Over 1,000 New Yorkers rally for May Day protest against police brutality

A protester holds signs during a demonstration calling for social, economic and racial justice in New York May 1, 2015. (Reuters/Brendan McDermid)

A protester holds signs during a demonstration calling for social, economic and racial justice in New York May 1, 2015. (Reuters/Brendan McDermid)

More than 1,000 people rallied in New York City’s Union Square for the May Day rally, bringing together American and immigrant workers to press for better pay and workers’ rights.

May Day traditionally is celebrated internationally as a day of
solidarity for workers and laborers. Organizers with the May 1st
Coalition in New York expanded the rally to embrace the
groundswell of demonstrations against police killings of black
people, thus creating the “March to Disarm the NYPD.”

This last fall, public outrage over the police killings of
Mike Brown, Akai Gurley, Eric Garner and the almost countless
other black people murdered by police erupted in massive
demonstrations and riots across the country,
” the group
organizing the Union Square rally said on Facebook. “They
demanded an end to assassinations by police
.”

People gathered and held signs expressing solidarity with people
all over the world, “From Baltimore to Ayotzinapa” in Mexico,
where 43 students went missing after a confrontation with police.

At least 1,000 New Yorkers arrived, reported RT’s Marina
Portnaya.

The rally organizers embraced all oppressed peoples.

In the late afternoon, marchers left Union Square for Foley
Square in downtown Manhattan, walking through 2nd Avenue in the
East Village where a gas fire recently destroyed three buildings,
made residents homeless and put businesses out of work.

The march caused downtown gridlock temporarily.

Marchers chanted phrases such as, “all night all day, we’re doing
this for Freddie Gray.” Their route was marked by barricades,
with police officers traveling alongside protesters.

The NYPD has been criticized for the aggressive arrests of more
than 140 protesters who rallied at Union Square on Wednesday in
solidarity with Baltimore protesters over the death of Freddie
Gray, 25. The Maryland State’s attorney announced indictments
against six Baltimore police officers on Friday, including a
charge of second-degree of murder.

Police Commissioner William Bratton said Friday that
demonstrators should work with, not against, officers.

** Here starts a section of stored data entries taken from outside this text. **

Lemma filter_ext_in {A} (P Q : A → Prop) `{∀ x, Decision (P x)}
    `{∀ x, Decision (Q x)} (l : list A) :
  (∀ x : A, x ∈ l → P x ↔ Q x) → filter P l = filter Q l.
Proof.
  induction l as [|x l IH]; intros HPQ; [done|].
  rewrite !filter_cons, IH by (intros y Hy; apply HPQ; by right).
  destruct (decide (P x)) as [HP|HP].
  - rewrite decide_True; [done|]. apply HPQ; [left|done].
  - rewrite decide_False; [done|]. intros HQ. apply HP, HPQ; [left|done].
Qed.

Lemma sector_tickers_keys (sectors : list (string * string)) (s t : string) :
  t ∈ sector_tickers sectors s → t ∈ dict_keys sectors.
Proof.
  unfold sector_tickers, dict_keys. rewrite !list_elem_of_fmap.
  intros (p & -> & Hp). exists p. split; [done|].
  by apply list_elem_of_filter in Hp as [_ Hp].
Qed.

(** Selecting the tickers of a sector keeps the columns of the frame whose
    ticker has that sector, in the order of the frame. *)
Lemma pick_sector_tickers {A} (cols : list (string * list A))
    (sectors : list (string * string)) (s : string) :
  dict_keys sectors = dict_keys cols →
  NoDup (dict_keys cols) →
  pick cols (sector_tickers sectors s)
  = filter (fun c : string * list A => dict_get c.1 sectors = Some s) cols.
Proof.
  revert sectors. induction cols as [|[t c] cols IH]; intros [|[t' s'] sectors] Hk Hnd;
    try done.
  cbn [dict_keys fmap list_fmap fst] in Hk, Hnd. injection Hk as -> Hk.
  apply NoDup_cons in Hnd as [Hnin Hnd].
  assert (Hrest : filter (fun c0 : string * list A =>
                            dict_get c0.1 ((t, s') :: sectors) = Some s) cols
                  = filter (fun c0 : string * list A => dict_get c0.1 sectors = Some s)
                      cols).
  { apply filter_ext_in. intros [t0 c0] Hin. cbn [fst dict_get].
    rewrite decide_False; [done|]. intros ->. apply Hnin.
    apply list_elem_of_fmap. by exists (t0, c0). }
  assert (Hlab : t ∉ sector_tickers sectors s).
  { intros Hin. apply sector_tickers_keys in Hin.
    apply Hnin. unfold dict_keys in Hin, Hk. by rewrite <- Hk. }
  rewrite filter_cons, Hrest. unfold sector_tickers at 1. rewrite filter_cons.
  cbn [fst snd dict_get]. rewrite (decide_True (P := t = t)) by done.
  destruct (decide (s' = s)) as [->|Hne].
  - rewrite decide_True by done. rewrite fmap_cons. cbn [fst pick dict_get].
    rewrite (decide_True (P := t = t)) by done.
    change (fst <$> filter (fun p : string * string => p.2 = s) sectors)
      with (sector_tickers sectors s).
    rewrite pick_cons_notin by done. by rewrite IH.
  - rewrite decide_False by congruence.
    change (fst <$> filter (fun p : string * string => p.2 = s) sectors)
      with (sector_tickers sectors s).
    rewrite pick_cons_notin by done. by apply IH.
Qed.

Lemma filter_none {A} (P : A → Prop) `{∀ x, Decision (P x)} (l : list A) :
  (∀ x : A, x ∈ l → ¬ P x) → filter P l = [].
Proof.
  induction l as [|x l IH]; intros HP; [done|].
  rewrite filter_cons, decide_False by (apply HP; left).
  apply IH. intros y Hy. apply HP. by right.
Qed.

Lemma concat_tables_group (tables : list (string * ind_frame)) (s : string)
    (t : ind_frame) :
  NoDup (fst <$> tables) →
  (s, t) ∈ tables →
  filter (fun c : (string * string) * column => c.1.1 = s) (concat_tables tables)
  = (fun c : string * column => ((s, c.1), c.2)) <$> i_cols t.
Proof.
  induction tables as [|[s0 t0] tables IH]; intros Hnd Hin.
  { by apply elem_of_nil in Hin. }
  cbn [fmap list_fmap fst] in Hnd. apply NoDup_cons in Hnd as [Hnin Hnd].
  cbn [concat_tables]. rewrite filter_app.
  apply elem_of_cons in Hin as [[= <- <-]|Hin].
  - rewrite filter_all.
    2:{ intros c Hc. apply list_elem_of_fmap in Hc as (c0 & -> & _). done. }
    rewrite (filter_none _ (concat_tables tables)); [by rewrite app_nil_r|].
    intros [[s1 n] c] Hc Heq. cbn in Heq. subst s1.
    apply Hnin. clear -Hc. induction tables as [|[s1 t1] tables IH]; cbn in *.
    { by apply elem_of_nil in Hc. }
    apply elem_of_app in Hc as [Hc|Hc].
    + apply list_elem_of_fmap in Hc as (c0 & [= <- _ _] & _). by left.
    + right. by apply IH.
  - rewrite filter_none; [by rewrite app_nil_l, IH|].
    intros c Hc Heq.
    apply list_elem_of_fmap in Hc as (c0 & -> & _). cbn in Heq. subst s0.
    apply Hnin. apply list_elem_of_fmap. by exists (s, t).
Qed.

(** In a run in which some ticker has data, the group of columns of a sector
    in the per-sector table is what [calculate_market_indicators] returns
    for the OHLCV frame restricted to the tickers with that sector, taken in
    the order of the frame: the same eight columns, labelled with the
    sector. *)
Theorem sector_group_is_routine_on_its_tickers (fm : fill_method)
    (history : string → datetime → datetime → res series)
    (info : string → res (gmap string string))
    (tickers : list string) (d : date) (w w' : world) (r1 r2 r3 : ref)
    (comb : ohlcv_frame) (sec : sector_frame) (t0 : string) :
  calculate_indicators fm history info tickers d w = (Ok (r1, r2, r3), w') →
  heap w' !! r1 = Some (OFrame comb) →
  heap w' !! r3 = Some (SFrame sec) →
  t0 ∈ dict_keys (f_cols comb) →
  ∃ sub : ohlcv_frame,
    sub = mkFrame (f_index comb)
            (filter (fun c : string * aligned => sector_of info c.1 = sector_of info t0)
               (f_cols comb))
    ∧ t0 ∈ dict_keys (f_cols sub)
    ∧ ∀ (w0 : world) (r0 : ref),
        heap w0 !! r0 = Some (OFrame sub) →
        ∃ t : ind_frame,
          returns_table fm w0 r0 t
          ∧ filter (fun c : (string * string) * column => c.1.1 = sector_of info t0)
              (s_cols sec)
            = (fun c : string * column => ((sector_of info t0, c.1), c.2)) <$> i_cols t.
Proof.
  intros Hrun Hcomb Hsec Ht0.
  assert (Hcols : f_cols comb ≠ []).
  { intros He. rewrite He in Ht0. by apply elem_of_nil in Ht0. }
  destruct (run_outputs fm history info tickers d w)
    as (r1' & r2' & r3' & w'' & o1 & o2 & o3 & Hrun' & H1 & _ & H3 & _ & _ & Hcase).
  rewrite Hrun' in Hrun. injection Hrun as <- <- <- <-.
  rewrite H1 in Hcomb. rewrite H3 in Hsec.
  destruct Hcase as [(_ & -> & _)|(Hne & -> & _ & ->)].
  { injection Hcomb as <-. done. }
  injection Hcomb as <-. injection Hsec as <-. cbn [s_cols].
  destruct (fetch_all_ok history info tickers d) as [Hk Hnd].
  pose proof (fetch_all_sectors_recorded history info tickers d) as Hrec.
  set (all_data := (fetch_all history info tickers d).1) in *.
  set (sectors := (fetch_all history info tickers d).2) in *.
  set (comb := combined_frame d all_data) in *.
  set (s := sector_of info t0).
  assert (Hck : dict_keys (f_cols comb) = dict_keys all_data)
    by apply combined_frame_keys.
  assert (Hsub : sub_frame comb sectors s
                 = mkFrame (f_index comb)
                     (filter (fun c : string * aligned => sector_of info c.1 = s)
                        (f_cols comb))).
  { unfold sub_frame. f_equal.
    rewrite pick_sector_tickers; [|by rewrite Hck|by rewrite Hck].
    apply filter_ext_in. intros [t c] Hin. cbn [fst].
    rewrite Hrec.
    - split; [by intros [= ->]|by intros ->].
    - rewrite <- Hk, <- Hck. apply list_elem_of_fmap. by exists (t, c). }
  eexists. split; [reflexivity|]. split.
  { cbn [f_cols]. unfold dict_keys in *. apply list_elem_of_fmap in Ht0 as ([t c] & -> & Hin).
    apply list_elem_of_fmap. exists (t, c). split; [done|].
    apply list_elem_of_filter. by split. }
  intros w0 r0 Hr0. exists (sector_table fm comb sectors s). split.
  - unfold sector_table. rewrite Hsub. by apply returns_indicator_table.
  - apply concat_tables_group.
    + rewrite <- list_fmap_compose.
      replace (fst ∘ (fun s1 : string => (s1, sector_table fm comb sectors s1)) <$>
                 remove_dups (dict_values sectors))
        with (remove_dups (dict_values sectors)); [apply NoDup_remove_dups|].
      symmetry. etrans; [|apply list_fmap_id]. by apply list_fmap_ext.
    + apply list_elem_of_fmap. exists s. split; [done|].
      apply elem_of_remove_dups. unfold sectors. apply recorded_sectors.
      exists t0. split; [|done]. fold all_data. by rewrite <- Hck.
Qed.

Lemma sector_group_is_routine_on_its_tickers_witness :
  fixture_run = (Ok (0, 1, 6)%nat, fixture_run.2)
  ∧ heap fixture_run.2 !! 0%nat = Some (OFrame fixture_combined)
  ∧ heap fixture_run.2 !! 6%nat = Some (SFrame fixture_sector_frame)
  ∧ "A" ∈ dict_keys (f_cols fixture_combined)
  ∧ ∃ sub : ohlcv_frame,
      sub = mkFrame (f_index fixture_combined)
              (filter (fun c : string * aligned =>
                         sector_of fixture_info c.1 = sector_of fixture_info "A")
                 (f_cols fixture_combined))
      ∧ "A" ∈ dict_keys (f_cols sub)
      ∧ ∀ (w0 : world) (r0 : ref),
          heap w0 !! r0 = Some (OFrame sub) →
          ∃ t : ind_frame,
            returns_table pad w0 r0 t
            ∧ filter (fun c : (string * string) * column =>
                        c.1.1 = sector_of fixture_info "A")
                (s_cols fixture_sector_frame)
              = (fun c : string * column => ((sector_of fixture_info "A", c.1), c.2))
                  <$> i_cols t.
Proof.
  assert (H1 : fixture_run = (Ok (0, 1, 6)%nat, fixture_run.2))
    by (vm_compute; reflexivity).
  assert (H2 : heap fixture_run.2 !! 0%nat = Some (OFrame fixture_combined))
    by (vm_compute; reflexivity).
  assert (H3 : heap fixture_run.2 !! 6%nat = Some (SFrame fixture_sector_frame))
    by (vm_compute; reflexivity).
  assert (H4 : "A" ∈ dict_keys (f_cols fixture_combined))
    by (vm_compute; constructor).
  split; [exact H1|]. split; [exact H2|]. split; [exact H3|]. split; [exact H4|].
  exact (sector_group_is_routine_on_its_tickers pad fixture_history fixture_info
           ["A"; "B"; "C"] 0 (mkWorld [] []) fixture_run.2 0%nat 1%nat 6%nat
           fixture_combined fixture_sector_frame "A" H1 H2 H3 H4).
Defined.
(** C4: in every world an execution reaches, the [db] variable of every
    call is still [null], so no session has had its [stop] entered, its
    outbound stream stopped or its transport closed; and the controller's
    [stop] does no more than set [stopRequested] of its call and resolve
    the [hold] whose releaser is in [locks], leaving every session as it
    was. *)
Theorem controller_stop_leaves_session_running ls w c i :
  run config ls init = Some w →
  invocations w !! c = Some i →
  dbVar i = None ∧
  (∀ s, session i = Some s →
     stopEntered s = 0 ∧ stopCalls (outboundStream s) = 0 ∧
     closeCalls (transport s) =
       closeCalls (transportProvider config (dbname i) (transportOptions i))) ∧
  (∃ r, locks w !! (ctx i, dbname i) = Some r ∧
        stop c w =
          Some (set_invocation r resolve_hold
                  (set_invocation c (set_stopRequested true) w))) ∧
  (∀ w' c', stop c w = Some w' →
     session <$> invocations w' !! c' = session <$> invocations w !! c').
Proof.
  intros Hrun Hi. pose proof (reachable_Good _ _ Hrun) as Hg.
  split; [by eapply good_dbVar|].
  split; [intros s Hs; by eapply (good_session _ _ Hg c i s)|].
  destruct (stop_unfold_Good w c i Hg Hi) as (r & Hr & Hstop).
  split; [eauto|].
  intros w' c' Hw'. rewrite Hstop in Hw'. injection Hw' as <-.
  rewrite !lookup_set_invocation.
  repeat case_decide; subst; destruct (invocations w !! c'); done.
Qed.

(** *** Stopping before the session is delivered *)

Lemma step_stopped_unstarted l w w' c :
  Good config w →
  step config l w = Some w' →
  stopped_unstarted c w → stopped_unstarted c w'.
Proof.
  intros Hg Hstep (i & Hi & Hsr & Hst).
  exists (after config l w c i). split; [by eapply step_after|].
  split; [by apply after_stopRequested|].
  pose proof (step_enabled _ _ _ Hstep) as Hen.
  destruct l as [cx name o|c0|c0|c0|c0|c0]; simpl in *; try done.
  - by case_decide.
  - case_decide; [|done].
    destruct (createSyncedDB config (dbname i) (transportOptions i))
      as [s|] eqn:Hs; [|done].
    unfold createSyncedDB in Hs.
    destruct (dbProvider config (dbname i)); [|done].
    simpl in Hs. by injection Hs as <-.
  - case_decide; [|done]. unfold delivered.
    destruct (session i) as [s|] eqn:Hs; [|done].
    unfold cb. rewrite Hsr. unfold started in *. simpl. by rewrite Hs in Hst.
  - destruct Hen as (i0 & Hi0). rewrite Hi0.
    destruct (stopped_by_state w c0 i0 c i) as [Hs _];
      [by eapply good_dbVar|].
    unfold started in *. by rewrite Hs.
Qed.

Lemma run_stopped_unstarted ls w w' c :
  Good config w →
  run config ls w = Some w' →
  stopped_unstarted c w → stopped_unstarted c w'.
Proof.
  revert w. induction ls as [|l ls IH]; intros w Hg Hrun Hsu; simpl in Hrun.
  - by injection Hrun as <-.
  - destruct (step config l w) as [w1|] eqn:Hstep; [|done].
    simpl in Hrun. eapply IH; [|done|].
    + by eapply step_Good.
    + by eapply step_stopped_unstarted.
Qed.

(** The lock callback of a stopped call returns at once: the lock is not
    kept and nothing is started. *)
Lemma lockCallback_stopped w w' c i :
  invocations w !! c = Some i →
  stopRequested i = true →
  lockCallback c w = Some w' →
  held w' = held w ∧ invocations w' !! c = Some (set_phase Skipped i).
Proof.
  intros Hi Hsr Hcb. unfold lockCallback in Hcb. rewrite Hi in Hcb.
  simpl in Hcb. case_bool_decide; [|done]. rewrite Hsr in Hcb.
  injection Hcb as <-. split; [done|].
  rewrite lookup_set_invocation. rewrite decide_True by done.
  simpl. by rewrite Hi.
Qed.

Elsewhere in New York, a dozen protesters unfurled a banner
inside the Guggenheim Museum over unfair pay, and the museum was
forced to close for the day. The protest was to challenge the
museum’s alleged exploitation of laborers as it expands in Abu
Dhabi.

According to the New York Times, advocates
say workers pay recruitment and transit fees to be hired by
construction companies that are overseen by the government in Abu
Dhabi. Critics say the government takes the workers’ passports
hostage, provides substandard housing and makes them work brutal
schedules.

Hundreds mparticipated in May Day rallies in other US cities,
including Minneapolis, Los Angeles, Oakland and Seattle, to
demand rights for workers and immigrants, and an end to police
brutality.

Several hundred people marched in Oakland, California, with some
holding signs saying, “Racism is the Disease.” Others said they
wanted better wages and working conditions for the masses.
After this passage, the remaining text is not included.